Phoresis Of A Solid Particle In Real Fluid

Abstract

For micro- and nano-scale particles driven by interfacial non-contact forces in fluid, known as phoresis, this dissertation provides a general formulation and a systematic investigation. It starts with an analytical continuum-mechanics formulation that covers various important aspects of an interfacial structure, including viscosity and mass density variations as well as a body force field, in real fluid. It then reduces to specific solutions due to characteristic mechanisms. A closed-form analytical solution to the case of viscosity variation (which manifests itself as Navier's slip boundary condition) is derived. Furthermore, a novel mechanism for thermophoretic mobility driven by near-surface phase transition is introduced. It is shown that when a particle adsorbs a liquid film around its surface, and when the liquid flows along the surface due to osmosis, normal vapor fluxes in and out of the liquid film are generated. It can result in a term of thermophoretic motility inversely scaled with particle size, in contrast to classical terms with a scaling law either constant or linear with particle size. It means that this new mechanism can be powerful, especially to propel nanoparticles, as demonstrated numerically with the water-steam system modeled by using a continuum equation of state. Last, the interfacial structure of water at a solid surface is examined by using molecular dynamics simulation.

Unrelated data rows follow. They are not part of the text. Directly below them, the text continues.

Lemma smoke_spec found w : blank w → ended (run_smoke sys found w).1 (run_smoke sys found w).2.
Proof.
  intros Hw. unfold run_smoke. destruct found; simpl; [|split; [left; by apply blank_given_up|done]].
  apply (q_bind _ _ w ended). assert (Hm := make_spec w Hw).
  destruct (make_private_run sys w) as [[e|[]] w1]; [split; [by left|done]|].
  apply (q_bind _ _ w1 ended). unfold do at 1. fold (snoc w1 (Pause Unassigned) (sys (log w1) (Pause Unassigned))).
  assert (Hn := λ x, reserving_snoc 3 w1 (Pause Unassigned) x Hm I eq_refl ltac:(done)).
  destruct (sys (log w1) (Pause Unassigned)) as [e|b0]; [by split; [left; apply (interrupted 3 w1 e)|]|].
  clear Hm. assert (Hm := Hn (inr b0)). clear Hn. set (w2 := snoc w1 _ _) in *. clearbody w2. apply (q_bind _ _ w2 ended). simpl.
  assert (Hh := reserving_held _ _ Hm). destruct Hm as [_ _ _ _ He [_ Hp]].
  assert (HE : ∀ e w', kept true w' → ended (inl e) w') by (intros e w' ?; split; [by right|done]).
  apply (about_do Prepare _ _ ended); [by destruct Hh|done..|]. intros b H3.
  apply (about_do OpenLog _ _ ended); [done..|]. intros b' (L1 & L2 & L3 & L4).
  apply (q_bind _ _ _ ended). assert (Hl := launch_stage _ L1 L2 L3 L4).
  destruct (finally _ _ _) as [[e|[]] w4]; [by apply HE|by apply checks_spec].
Qed.

(** ** The clean-up *)

Definition stopped (w : World) : Prop := held w ∧ gate_settled (log w) ∧ process_settled (log w).

Lemma stopped_snoc w c x :
  stopped w → plain c = true → permitted (log w) c → c ≠ Pipe → stopped (snoc w c x).
Proof.
  intros (H1 & H2 & H3) Hc Hp Hn. split; [by apply held_plain|]. split; [by apply gate_settled_snoc|].
  apply process_settled_snoc; [by intros ->|done].
Qed.

(** While the process is being stopped: it is there and was not seen gone. *)
Definition stopping (w : World) : Prop :=
  held w ∧ gate_settled (log w) ∧ ok (log w) Spawn ∧ ¬ exited (log w).

Lemma stopping_raised w c e :
  stopping w → plain c = true → permitted (log w) c → c ≠ Pipe → stop_raised (log w ++ [(c, inl e)]) →
  stopped (snoc w c (inl e)).
Proof.
  intros (H1 & H2 & H3 & H4) Hc Hp Hn Hr. split; [by apply held_plain|]. split; [by apply gate_settled_snoc|].
  intros _. right. by left.
Qed.

Lemma stopping_gone w c b :
  stopping w → plain c = true → permitted (log w) c → c ≠ Pipe → exited (log w ++ [(c, inr b)]) →
  stopped (snoc w c (inr b)).
Proof.
  intros (H1 & H2 & H3 & H4) Hc Hp Hn Hr. split; [by apply held_plain|]. split; [by apply gate_settled_snoc|].
  intros _. by left.
Qed.

Lemma stopping_snoc w c x :
  stopping w → plain c = true → permitted (log w) c → c ≠ Pipe → ¬ exited (log w ++ [(c, x)]) →
  stopping (snoc w c x).
Proof.
  intros (H1 & H2 & H3 & H4) Hc Hp Hn Hr. split; [by apply held_plain|]. split; [by apply gate_settled_snoc|].
  split; [|done]. simpl. rewrite ok_snoc. by left.
Qed.

(** The forced end: whatever the signal does, the process is waited for. *)
Lemma kill_spec w :
  stopping w → stopped (finally (do sys Kill ;;& ret ()) (do sys (Wait false) ;;& ret ()) w).2.
Proof.
  intros Hw. assert (Hk : permitted (log w) Kill) by (destruct Hw as (_ & _ & ? & ?); done).
  unfold finally, bind_ at 1, do at 1. fold (snoc w Kill (sys (log w) Kill)).
  assert (Hs : ∀ x, stopping (snoc w Kill x)).
  { intros x. apply stopping_snoc; try done. rewrite exited_snoc. destruct Hw as (_ & _ & _ & Hx).
    intros [?|[[? _]|(t & b & ? & _)]]; done. }
  assert (Hend : ∀ w1, stopping w1 → stopped ((do sys (Wait false) ;;& ret ()) w1).2).
  { intros w1 H1. unfold bind_, do. fold (snoc w1 (Wait false) (sys (log w1) (Wait false))).
    destruct (sys (log w1) (Wait false)) as [e|b]; simpl.
    - apply stopping_raised; try done. unfold stop_raised. rewrite !raised_snoc. right. right. right. left. right.
      split; [done|]. by exists e.
    - apply stopping_gone; try done. rewrite exited_snoc. right. right. by exists false, b. }
  destruct (sys (log w) Kill) as [e|b]; simpl.
  - specialize (Hend _ (Hs (inl e))). by destruct ((do sys (Wait false) ;;& ret ()) _) as [[?|[]] w2].
  - specialize (Hend _ (Hs (inr b))). by destruct ((do sys (Wait false) ;;& ret ()) _) as [[?|[]] w2].
Qed.

(** The signal and the wait, with a deadline. *)
Lemma terminate_spec w :
  stopping w →
  match (do sys Terminate ;;& do sys (Wait true) ;;& ret ()) w with
  | (inr _, w') => stopped w'
  | (inl TimeoutExpired, w') => stopping w'
  | (inl _, w') => stopped w'
  end.
Proof.
  intros Hw. assert (Hk : permitted (log w) Terminate) by (destruct Hw as (_ & _ & ? & ?); done).
  unfold bind_ at 1, do at 1. fold (snoc w Terminate (sys (log w) Terminate)).
  assert (H0 : ∀ x, stopping (snoc w Terminate x)).
  { intros x. apply stopping_snoc; try done. rewrite exited_snoc. destruct Hw as (_ & _ & _ & Hx).
    intros [?|[[? _]|(t & b' & ? & _)]]; done. }
  destruct (sys (log w) Terminate) as [e|b].
  { assert (H : stopped (snoc w Terminate (inl e))).
    { apply stopping_raised; try done. unfold stop_raised. rewrite !raised_snoc. right. left. right.
      split; [done|]. by exists e. }
    destruct e; try exact H. apply H0. }
  assert (H1 := H0 (inr b)). clear H0.
  set (w1 := snoc w Terminate (inr b)) in *. clearbody w1. unfold bind_, do.
  fold (snoc w1 (Wait true) (sys (log w1) (Wait true))). destruct (sys (log w1) (Wait true)) as [e|b'].
  - destruct (decide (e = TimeoutExpired)) as [->|Hne].
    + apply stopping_snoc; try done. rewrite exited_snoc. destruct H1 as (_ & _ & _ & Hx).
      intros [?|[[? _]|(t & b' & _ & ?)]]; done.
    + assert (H : stopped (snoc w1 (Wait true) (inl e))).
      { apply stopping_raised; try done. unfold stop_raised. do 4 right. exists e. split; [done|].
        apply elem_of_app. right. left. }
      destruct e; try exact H. done.
  - apply stopping_gone; try done. rewrite exited_snoc. right. right. by exists true, b'.
Qed.

Lemma stop_spec w :
  held w → gate_settled (log w) → unwatched (log w) → stopped (stop_process sys w).2.
Proof.
  intros H1 H2 [H3 H4]. unfold stop_process, bind_ at 1, get at 1. destruct (process w) eqn:Ep; simpl.
  2:{ split; [done|]. split; [done|]. intros Ho%(h_process _ H1). congruence. }
  assert (Hx : ¬ exited (log w)).
  { intros [H|[t H]]; [apply H3; by eexists|by apply (H4 t), ok_called]. }
  assert (Hs : stopping w) by (split; [done|]; split; [done|]; split; [by apply (h_process _ H1)|done]).
  unfold bind_ at 1, do at 1. fold (snoc w Poll (sys (log w) Poll)). destruct (sys (log w) Poll) as [e|[|]]; simpl.
  - apply stopping_raised; try done. left. rewrite raised_snoc. right. split; [done|]. by exists e.
  - assert (H5 : stopping (snoc w Poll (inr true))).
    { apply stopping_snoc; try done. rewrite exited_snoc. intros [?|[[_ ?]|(t & b & ? & _)]]; done. }
    assert (Ht := terminate_spec _ H5). unfold catch. set (m := do sys Terminate ;;& do sys (Wait true) ;;& ret ()) in *.
    destruct (m (snoc w Poll (inr true))) as [[e|[]] w1]; [|done]. destruct e; try exact Ht. by apply kill_spec.
  - apply stopping_gone; try done. rewrite exited_snoc. right. by left.
Qed.

Definition settled (w : World) : Prop :=
  lawful (log w) ∧ gate_settled (log w) ∧ ports_settled (log w) ∧ process_settled (log w).

Lemma warn_snd m w : (warn m w).2 = (m w).2.
Proof. unfold warn, catch. destruct (m w) as [[e|[]] w']; [|done]. by destruct (is_oserror e). Qed.

Lemma remove_spec w : stopped w → ports_settled (log w) → settled (remove_private_run sys w).2.
Proof.
  intros Hw Hp. unfold remove_private_run, bind_ at 1, do at 1. fold (snoc w Resolve (sys (log w) Resolve)).
  assert (H1 := λ x, stopped_snoc w Resolve x Hw eq_refl I ltac:(done)).
  assert (H2 := λ x, ports_settled_snoc (log w) Resolve x ltac:(done) Hp).
  assert (Hend : ∀ w', stopped w' → ports_settled (log w') → settled w').
  { intros w' (Hh & Hg & Hq) Hp'. split; [apply Hh|done]. }
  destruct (sys (log w) Resolve) as [e|[|]]; [by apply Hend; [apply H1|apply H2]| |by apply Hend; [apply H1|apply H2]].
  set (w1 := snoc w Resolve (inr true)). unfold bind_ at 1, check, ret at 1, bind_ at 1, do at 1.
  fold (snoc w1 RemoveTree (sys (log w1) RemoveTree)).
  assert (Hm : permitted (log w1) RemoveTree).
  { split; [apply (H1 (inr true))|]. right. by exists (log w). }
  assert (H3 := λ x, stopped_snoc w1 RemoveTree x (H1 _) eq_refl Hm ltac:(done)).
  assert (H4 := λ x, ports_settled_snoc (log w1) RemoveTree x ltac:(done) (H2 _)).
  destruct (sys (log w1) RemoveTree); (apply Hend; [apply H3|apply H4]).
Qed.

(** An interrupt before the [try] of [cleanup] leaves everything but the gate. *)
Lemma cleanup_enter run (k : bool → act unit) w :
  kept run w → (∀ w', kept run w' → ∀ b, settled (k b w').2) → settled (bind_ (do sys (Pause Entering)) k w).2.
Proof.
  intros Hk Hn. unfold bind_, do. fold (snoc w (Pause Entering) (sys (log w) (Pause Entering))).
  assert (Hs := λ x, kept_snoc run w (Pause Entering) x Hk eq_refl I eq_refl).
  destruct (sys (log w) (Pause Entering)) as [e|b]; [|by apply Hn].
  destruct (Hs (inl e)) as (H1 & H2 & _). split; [apply H1|]. split; [done|].
  assert (Hu : unentered (log (snoc w (Pause Entering) (inl e)))).
  { exists e. simpl. apply elem_of_app. right. left. }
  split; [intros i _; by right; right; right|intros _; by right; right].
Qed.

Lemma cleanup_kept w : kept true w → settled (cleanup sys w).2.
Proof.
  intros Hk. unfold cleanup. apply (cleanup_enter true); [done|]. clear w Hk. intros w Hk _.
  destruct (Hk) as (_ & _ & _ & H4). unfold bind_ at 1, get at 1. rewrite H4.
  unfold bind_ at 1, set_run at 1. simpl. apply (cleanup_enter false); [by destruct Hk as ([] & ? & ? & ?)|].
  clear w Hk H4. intros w1 (Hh & H2 & H3 & _) _. unfold finally.
  assert (Hs := stop_spec w1 Hh H2 H3). rewrite <-warn_snd in Hs.
  destruct (warn (stop_process sys) w1) as [r w2]. simpl in Hs. destruct Hs as (L1 & L2 & L3).
  unfold bind_ at 1. destruct (release_ports_spec w2 L1) as (t & r' & res & E & Hh' & Ht & Hp & _). rewrite E.
  set (w3 := mkWorld (run_set w2) res (process w2) (gate_read w2) (log w2 ++ t)) in *.
  assert (Hst : stopped w3).
  { split; [done|]. change (log w3) with (log w2 ++ t). split.
    - intros Ho. rewrite closing_ok in Ho by done. destruct (L2 Ho) as [A1 [A2|[e A2]]]; (split; [by apply called_app_l|]).
      + left. by apply called_app_l.
      + right. exists e. apply elem_of_app. by left.
    - intros Ho. rewrite closing_ok in Ho by done. destruct (L3 Ho) as [[A|[x A]]|[A|[e A]]].
      + left. left. apply elem_of_app. by left.
      + left. right. exists x. by apply ok_app_l.
      + right. left. by apply stop_raised_mono.
      + right. right. exists e. apply elem_of_app. by left. }
  destruct r' as [e|[]]; [split; [apply Hh'|by destruct Hst as (_ & ? & ?)]|].
  assert (Hr := remove_spec w3 Hst Hp). rewrite <-warn_snd in Hr.
  by destruct (warn (remove_private_run sys) w3) as [[?|[]] w4].
Qed.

It reveals interesting features that are not predicted by the above equation-of-state approach, especially in the case of a hydrophilic surface where water strongly interacts with the surface. For example, there appears to be significant anisotropic pressure in the interfacial zone, which relates to the interfacial tension. It is shown that the thermophoretic mobility due to the anisotropic pressure is as important as that of interfacial body forces with the same scaling law.